President's Column: Of Flies and Men
by Nathan Tublitz

The 1820s was a decade of change around the world. Europeans continued their colonialist tendencies in Asia and Africa while losing control of much of South America. Friction between the Greeks and the Turks reached the boiling point yet again, resulting in the horrific Reign of Terror. The US, still in its infancy, flexed its growing political muscle with the announcement of the Monroe Doctrine which forever closed the American continent to European expansionism. And our neighbor to the south, Mexico, finally became an independent republic. To E. Gouvion St. Hilaire, however, none of this was of any concern. What mattered, what was much more pressing than global affairs, was the world unfolding under his newly acquired, high-quality microscope.

St. Hilaire, one of the two great French biologists of that era, was an enthusiastic disciple of comparative biology, a field which in that pre-Darwinian time centered on understanding the relationships between different species. Comparative biology was in its heyday in the 1820s, primarily championed by that other luminous Frenchman, Georges Cuvier, who spent most of his scientific career collecting and grouping animal and plant species according to their morphological and physiological characteristics. In the early 1820s, Cuvier published an expansive treatise on animal phylogeny in which he set down a well-reasoned argument that arthropods and mammals clearly must have arisen independently since they had little in common. After all, insects with an exoskeleton, 6 legs, multifaceted eyes, and antennae sticking out of its head, were no closer to humans than the French were to the English. Mon dieu, c'est evidente!
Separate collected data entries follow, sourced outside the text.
(** X5.  A committed status update touches one status row and adds one
    action row, nothing else: the Content, ContentFlag and metric tables are
    as before, every other content id keeps its disposition and its audit
    rows, and the updated row keeps its content id, its moderation score and
    its processing time. *)
Theorem update_frame (env : Env) (id : nat) (status : string) (uid : option nat)
    (notes : option text) (w : World) (c : Content) (cur : ModerationStatus) :
  find (has_id id) (contents (view w)) = Some c ->
  find (status_for id) (statuses (view w)) = Some cur ->
  env_commit env = true ->
  exists st w',
    update_moderation_status env id status uid notes w = (Ok (Some st), w') /\
    contents (stored w') = contents (view w) /\
    flags (stored w') = flags (view w) /\
    metrics (stored w') = metrics (view w) /\
    List.length (statuses (stored w')) = List.length (statuses (view w)) /\
    (forall other, other <> id ->
       disposition other (stored w') = disposition other (view w) /\
       actions_of other (stored w') = actions_of other (view w)) /\
    ms_content_id st = ms_content_id cur /\
    ms_moderation_score st = ms_moderation_score cur /\
    ms_processing_time st = ms_processing_time cur /\
    w_draws w' = w_draws w /\ w_log w' = w_log w.
Proof.
  intros Hc Hs Hcm.
  rewrite (@update_found env id status uid notes w c cur Hc Hs), Hcm.
  eexists. eexists. split; [reflexivity|]. unfold stored. simpl.
  repeat split.
  - generalize (statuses (view w)). intros l.
    induction l as [|x l IH]; simpl; [reflexivity|].
    destruct (status_for id x); simpl; [reflexivity | now rewrite IH].
  - apply (@disposition_other env id other status uid notes (ms_status cur) (view w)).
    now apply not_eq_sym.
  - apply (@actions_other env id other status uid notes (ms_status cur) (view w)).
    now apply not_eq_sym.
Qed.

(** X5 on the instance: item 1 is reviewed; the tables of the other kinds
    are untouched. *)
Lemma update_frame_witness :
  find (has_id 1) (contents (view Demo.world)) = Some Demo.content1 /\
  find (status_for 1) (statuses (view Demo.world)) = Some Demo.status1 /\
  env_commit Demo.env = true /\
  exists st w',
    update_moderation_status Demo.env 1 "approved" (Some 7) None Demo.world
      = (Ok (Some st), w') /\
    contents (stored w') = contents (view Demo.world) /\
    ms_moderation_score st = ms_moderation_score Demo.status1.
Proof.
  assert (H1 : find (has_id 1) (contents (view Demo.world)) = Some Demo.content1)
    by reflexivity.
  assert (H2 : find (status_for 1) (statuses (view Demo.world)) = Some Demo.status1)
    by reflexivity.
  assert (H3 : env_commit Demo.env = true) by reflexivity.
  split; [exact H1|]. split; [exact H2|]. split; [exact H3|].
  destruct (@update_frame Demo.env 1 "approved"%string (Some 7) None Demo.world
              Demo.content1 Demo.status1 H1 H2 H3)
    as [st [w' [E [Hc [_ [_ [_ [_ [_ [Hsc _]]]]]]]]]].
  exists st, w'. split; [exact E|]. split; [exact Hc | exact Hsc].
Defined.

(** ** The audit trail of an item, from its submission on *)

Lemma update_many_trail (id : nat) (calls : list StatusUpdate) : forall (w : World)
    (c : Content) (cur : ModerationStatus),
  find (has_id id) (contents (view w)) = Some c ->
  find (status_for id) (statuses (view w)) = Some cur ->
  Forall commits calls ->
  clean w ->
  let w' := final_world w (update_many id calls w) in
  trail (actions_of id (stored w'))
    = trail (actions_of id (stored w))
      ++ manual_trail (ms_status cur) (map su_status calls) /\
  disposition id (stored w') = Some (last (map su_status calls) (ms_status cur)).
Proof.
  induction calls as [|u calls IH]; intros w c cur Hc Hs Hcm Hcl.
  - simpl. unfold final_world. simpl. rewrite app_nil_r. split; [reflexivity|].
    unfold disposition. rewrite <- Hcl, Hs. reflexivity.
  - inversion Hcm as [|u' calls' Hu Hrest]; subst.
    cbn zeta. cbn [update_many]. unfold final_world. cbn [map].
    rewrite last_cons. fold (final_world
      (snd (update_moderation_status (su_env u) id (su_status u) (su_user_id u)
              (su_notes u) w))
      (update_many id calls
         (snd (update_moderation_status (su_env u) id (su_status u) (su_user_id u)
                 (su_notes u) w)))).
    pose proof (@update_found (su_env u) id (su_status u) (su_user_id u) (su_notes u)
                  w c cur Hc Hs) as E.
    unfold commits in Hu. rewrite Hu in E. rewrite E. cbn [snd].
    match goal with |- context [update_many id calls ?w1] => set (w1' := w1) end.
    assert (Hc1 : find (has_id id) (contents (view w1')) = Some c) by exact Hc.
    assert (Hs1 : find (status_for id) (statuses (view w1'))
                  = Some (set_status (su_status u) (env_now (su_env u)) cur)).
    { unfold w1', view. simpl. apply find_update_first; [exact Hs|].
      unfold status_for, set_status. simpl.
      apply find_some in Hs. exact (proj2 Hs). }
    assert (Hcl1 : clean w1') by reflexivity.
    destruct (IH w1' c _ Hc1 Hs1 Hrest Hcl1) as [Ht Hd].
    cbn zeta in Ht, Hd. rewrite Ht, Hd. cbn [set_status ms_status].
    split.
    + assert (Ea : actions_of id (stored w1')
                   = actions_of id (view w)
                     ++ [manual_action (su_env u) id (su_status u) (su_user_id u)
                           (su_notes u) (ms_status cur)]).
      { unfold w1', stored. simpl. apply actions_after. }
      rewrite Ea. unfold trail. rewrite map_app. simpl.
      rewrite <- app_assoc. simpl. now rewrite Hcl.
    + simpl. f_equal. symmetry.
      destruct (map su_status calls) as [|s l]; [reflexivity|].
      apply last_default.
Qed.

(** X6.  The audit trail reconstructs the history of an item.  When
    [process_content] stores an item under a key no row used before and N
    committed status updates follow, the ModerationAction rows of the item
    read, in order: the automated action of the initial disposition, with no
    previous status, then one row per update whose type is the status that
    update set and whose previous status is the one set just before it (the
    initial disposition for the first update).  The disposition stored at
    the end is the status of the last update. *)
Theorem audit_trail_after_reviews (env : Env) (clf : ContentClassifier)
    (content_text : option text) (ctype : string) (uid : option nat)
    (md : option Metadata) (w : World) (r : Processed) (w1 : World) (i : nat)
    (calls : list StatusUpdate) :
  process_content env clf content_text ctype uid md w = (Ok (Some r), w1) ->
  env_flush env = Some i ->
  unused i (view w) ->
  Forall commits calls ->
  let w' := final_world w1 (update_many i calls w1) in
  let d0 := ms_status (pr_status r) in
  trail (actions_of i (stored w'))
    = (("automated_" ++ d0)%string, None) :: manual_trail d0 (map su_status calls) /\
  disposition i (stored w') = Some (last (map su_status calls) d0).
Proof.
  intros H Hf [Hu1 [Hu2 [_ Hu4]]] Hcm w' d0.
  destruct (process_content_step env clf content_text ctype uid md w)
    as [o [w1' [E Ho]]].
  rewrite H in E. injection E as <- <-.
  destruct Ho as [Hb [Hst Hvw]].
  destruct (process_content_record _ _ _ _ _ _ _ Hb)
    as [s [i' [_ [Hf' [Hc [Hsi [_ [Hai [Hap Hat]]]]]]]]].
  rewrite Hf in Hf'. injection Hf' as <-.
  assert (Hc1 : find (has_id i) (contents (view w1)) = Some (pr_content r)).
  { rewrite Hvw, Hst. simpl. rewrite find_app, Hu1. simpl.
    unfold has_id. rewrite Hc. simpl. now rewrite Nat.eqb_refl. }
  assert (Hs1 : find (status_for i) (statuses (view w1)) = Some (pr_status r)).
  { rewrite Hvw, Hst. simpl. rewrite find_app, Hu2. simpl.
    unfold status_for. rewrite Hsi. simpl. now rewrite Nat.eqb_refl. }
  destruct (@update_many_trail i calls w1 _ _ Hc1 Hs1 Hcm Hvw) as [Ht Hd].
  cbn zeta in Ht, Hd. fold w' in Ht, Hd. fold d0 in Ht, Hd.
  split; [|exact Hd].
  rewrite Ht. rewrite Hst. unfold actions_of in *. simpl.
  rewrite filter_app, Hu4. simpl. unfold action_for at 1. rewrite Hai. simpl.
  rewrite Nat.eqb_refl. unfold trail. simpl. now rewrite Hap, Hat.
Qed.

(** X6 on the instance: a new item gets key 2, is rejected automatically,
    then reviewed twice. *)
Lemma audit_trail_after_reviews_witness :
  exists r w1,
    process_content Demo.env Demo.clf (Some (str "You are 2 kind")) "text"
      (Some 5) None Demo.world = (Ok (Some r), w1) /\
    env_flush Demo.env = Some 2 /\
    unused 2 (view Demo.world) /\
    Forall commits Demo.reviews /\
    trail (actions_of 2 (stored (final_world w1 (update_many 2 Demo.reviews w1))))
    = (("automated_" ++ ms_status (pr_status r))%string, None)
      :: manual_trail (ms_status (pr_status r)) ["rejected"%string; "approved"%string].
Proof.
  destruct demo_processed as [r [w1 E]]. exists r, w1.
  assert (H1 : env_flush Demo.env = Some 2) by reflexivity.
  assert (H2 : unused 2 (view Demo.world)) by (repeat split).
  assert (H3 : Forall commits Demo.reviews) by (repeat constructor).
  split; [exact E|]. split; [exact H1|]. split; [exact H2|]. split; [exact H3|].
  exact (proj1 (@audit_trail_after_reviews _ _ _ _ _ _ _ _ _ _ _ E H1 H2 H3)).
Defined.

(** ** [batch_process] *)

Lemma for_each_app {A B} (f : B -> A -> M B) (xs ys : list A) : forall (acc : B)
    (w : World),
  for_each f (xs ++ ys) acc w = bind (for_each f xs acc) (for_each f ys) w.
Proof.
  induction xs as [|x xs IH]; intros acc w; [reflexivity|].
  rewrite <- app_comm_cons. unfold bind. rewrite !for_each_cons.
  destruct (f acc x w) as [[a|e] w1]; [|reflexivity].
  rewrite IH. reflexivity.
Qed.

Lemma insert_all_contents (rs : list Processed) : forall t : Tables,
  contents (insert_all t rs) = contents t ++ map pr_content rs.
Proof.
  induction rs as [|r rs IH]; intros t; simpl; [now rewrite app_nil_r|].
  unfold insert_all in *. simpl. rewrite IH. simpl. now rewrite <- app_assoc.
Qed.

Lemma batch_item_step (clf : ContentClassifier) (results : list Processed)
    (call : Env * ContentItem) (w : World) :
  has_text_key call -> clean w ->
  exists new w',
    batch_item clf results call w = (Ok (results ++ new), w') /\
    List.length new <= 1 /\
    stored w' = insert_all (stored w) new /\ clean w'.
Proof.
  intros Hk Hcl. unfold batch_item, has_text_key, item_text in *.
  destruct (item_content_text (snd call)) as [t|]; [|now elim Hk].
  erewrite bind_step by reflexivity.
  destruct (process_content_step (fst call) clf t (item_type (snd call))
              (item_user_id (snd call)) (item_metadata (snd call)) w)
    as [o [w1 [E Ho]]].
  erewrite bind_step by exact E.
  destruct o as [r|].
  - exists [r], w1. destruct Ho as [_ [Hst Hvw]].
    split; [reflexivity|]. split; [simpl; lia|].
    split; [|exact Hvw]. simpl. now rewrite Hst, Hcl.
  - exists [], w1. destruct Ho as [Hst Hvw].
    split; [now rewrite app_nil_r|]. split; [simpl; lia|].
    split; [exact Hst|]. unfold clean. now rewrite Hvw, Hst.
Qed.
Cuvier's charisma and logical reasoning on this issue overwhelmed the European community of biologists. He was hailed as the world's pre-eminent biologist during a triumphal lecture tour across Europe. But St. Hilaire was not among his supporters. St. Hilaire spent countless hours looking in great detail at the bodies of numerous organisms, including insects, lobsters, and humans. His observations led to a conclusion radically different from his colleague, the great Cuvier. Where Cuvier saw differences, St. Hilaire saw similarities. He observed that both arthropods and mammals had jointed appendages emerging from the belly, distinct body regions, eyes on the head, and a nervous sytem consisting of a brain and a nerve cord. He even look at the development of arthropods and mammals and determined that both had segmented embryonic forms. The only difference was that the organization of the internal organs were upside down in insects: the heart was on the back and nerve cord ran along the belly which was opposite from their arrangement in mammals. He posited that insects were just inverted mammals! St. Hilaire coalesced these observations into a unified theory on the relationship between different species, known as his "Theory of unity of plan in organic composition". Based on these observations, St. Hilaire concluded that arthropods and mammals must have arisen from a common ancestor.

But Cuvier would have none of this. In Cuvier's mind, St. Hilaire's theory was totally unsubstantiated by any real evidence. Scientific discourse in the 1820s was mainly through oral rather than written channels, and Cuvier took his attack on St. Hilaire on the road, stopping at most of the major institutions of higher learning to deliver a scathing lecture against St. Hilaire's theory. St. Hilaire was immediately put on the defensive and spent the next 10 years defending his theory and his reputation. But it was to little avail - in the forum of public opinion, Cuvier, through his eloquence and sharp wit, prevailed on the scientific community. St. Hilaire's theory, although not completely disgraced, effectively disappeared from the forefront of scientific thought, and after many years of depression over the failure of his theory to take hold, St. Hilaire died.

But good ideas never die - they just go into intellectual diapause, waiting for the proper moment to emerge again in a mature form. In this instance, St. Hilaire's theory hibernated undisturbed for over 170 years, re-surfacing only recently as a result of the explosion of exciting new results in developmental biology. Over the past 10 years many new molecules involved in forming the adult body plan have been isolated from a number of organisms, including worms, flies, fish, frogs and mice. Surprisingly, many of these molecules are used in similar manners by all of these organisms to set up the final body plan both in the head-tail and belly-back axis. One of the most recent findings implicate a specific molecule, known as decapentaplegic which has been implicated in forming the belly-back axis in invertebrates such as flies, and also in vertebrates such as frogs and mice. These data suggest that the same set of molecular signals organize body pattern formation in both flies and vertebrates, and that the exact nature of the pattern in any given species is determined by species-specific differences in the expression of these molecules. This and other emerging evidence from comparative developmental studies is finally beginning to vindicate St. Hilaire's long-lost theory after 170 years in disrepute. If St. Hilaire was alive today, you might hear him proclaim, "Vive la difference, mais vive la similarite aussi!"